(Collected data entries)
▼▼▼

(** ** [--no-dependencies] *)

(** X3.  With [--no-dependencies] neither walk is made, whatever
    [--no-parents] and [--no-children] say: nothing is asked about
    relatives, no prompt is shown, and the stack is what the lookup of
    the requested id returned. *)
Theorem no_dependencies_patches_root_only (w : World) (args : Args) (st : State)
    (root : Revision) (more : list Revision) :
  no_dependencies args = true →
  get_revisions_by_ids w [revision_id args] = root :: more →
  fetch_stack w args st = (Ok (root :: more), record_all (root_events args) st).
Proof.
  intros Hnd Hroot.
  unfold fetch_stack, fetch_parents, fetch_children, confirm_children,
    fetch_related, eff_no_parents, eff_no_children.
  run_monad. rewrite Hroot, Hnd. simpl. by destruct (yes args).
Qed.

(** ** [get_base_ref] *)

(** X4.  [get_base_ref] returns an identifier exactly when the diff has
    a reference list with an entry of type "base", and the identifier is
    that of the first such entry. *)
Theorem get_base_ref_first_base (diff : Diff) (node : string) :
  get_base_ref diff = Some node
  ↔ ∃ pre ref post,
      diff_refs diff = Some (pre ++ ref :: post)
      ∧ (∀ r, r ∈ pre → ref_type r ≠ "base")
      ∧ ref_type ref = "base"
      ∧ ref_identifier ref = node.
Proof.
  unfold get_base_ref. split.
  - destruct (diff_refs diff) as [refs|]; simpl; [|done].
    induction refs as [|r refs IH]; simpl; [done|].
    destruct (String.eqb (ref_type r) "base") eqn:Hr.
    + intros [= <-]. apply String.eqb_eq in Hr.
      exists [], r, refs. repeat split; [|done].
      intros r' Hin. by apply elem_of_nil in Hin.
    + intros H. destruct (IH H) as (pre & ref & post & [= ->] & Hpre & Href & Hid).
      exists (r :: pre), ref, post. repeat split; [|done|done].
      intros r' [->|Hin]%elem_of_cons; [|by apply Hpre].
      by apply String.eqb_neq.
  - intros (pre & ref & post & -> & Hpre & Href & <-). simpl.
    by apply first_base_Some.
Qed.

▲▲▲

Task goal » Go through the data above and copy all of it exactly.

Solution to this problem »
(** ** [--no-dependencies] *)

(** X3.  With [--no-dependencies] neither walk is made, whatever
    [--no-parents] and [--no-children] say: nothing is asked about
    relatives, no prompt is shown, and the stack is what the lookup of
    the requested id returned. *)
Theorem no_dependencies_patches_root_only (w : World) (args : Args) (st : State)
    (root : Revision) (more : list Revision) :
  no_dependencies args = true →
  get_revisions_by_ids w [revision_id args] = root :: more →
  fetch_stack w args st = (Ok (root :: more), record_all (root_events args) st).
Proof.
  intros Hnd Hroot.
  unfold fetch_stack, fetch_parents, fetch_children, confirm_children,
    fetch_related, eff_no_parents, eff_no_children.
  run_monad. rewrite Hroot, Hnd. simpl. by destruct (yes args).
Qed.

(** ** [get_base_ref] *)

(** X4.  [get_base_ref] returns an identifier exactly when the diff has
    a reference list with an entry of type "base", and the identifier is
    that of the first such entry. *)
Theorem get_base_ref_first_base (diff : Diff) (node : string) :
  get_base_ref diff = Some node
  ↔ ∃ pre ref post,
      diff_refs diff = Some (pre ++ ref :: post)
      ∧ (∀ r, r ∈ pre → ref_type r ≠ "base")
      ∧ ref_type ref = "base"
      ∧ ref_identifier ref = node.
Proof.
  unfold get_base_ref. split.
  - destruct (diff_refs diff) as [refs|]; simpl; [|done].
    induction refs as [|r refs IH]; simpl; [done|].
    destruct (String.eqb (ref_type r) "base") eqn:Hr.
    + intros [= <-]. apply String.eqb_eq in Hr.
      exists [], r, refs. repeat split; [|done].
      intros r' Hin. by apply elem_of_nil in Hin.
    + intros H. destruct (IH H) as (pre & ref & post & [= ->] & Hpre & Href & Hid).
      exists (r :: pre), ref, post. repeat split; [|done|done].
      intros r' [->|Hin]%elem_of_cons; [|by apply Hpre].
      by apply String.eqb_neq.
  - intros (pre & ref & post & -> & Hpre & Href & <-). simpl.
    by apply first_base_Some.
Qed.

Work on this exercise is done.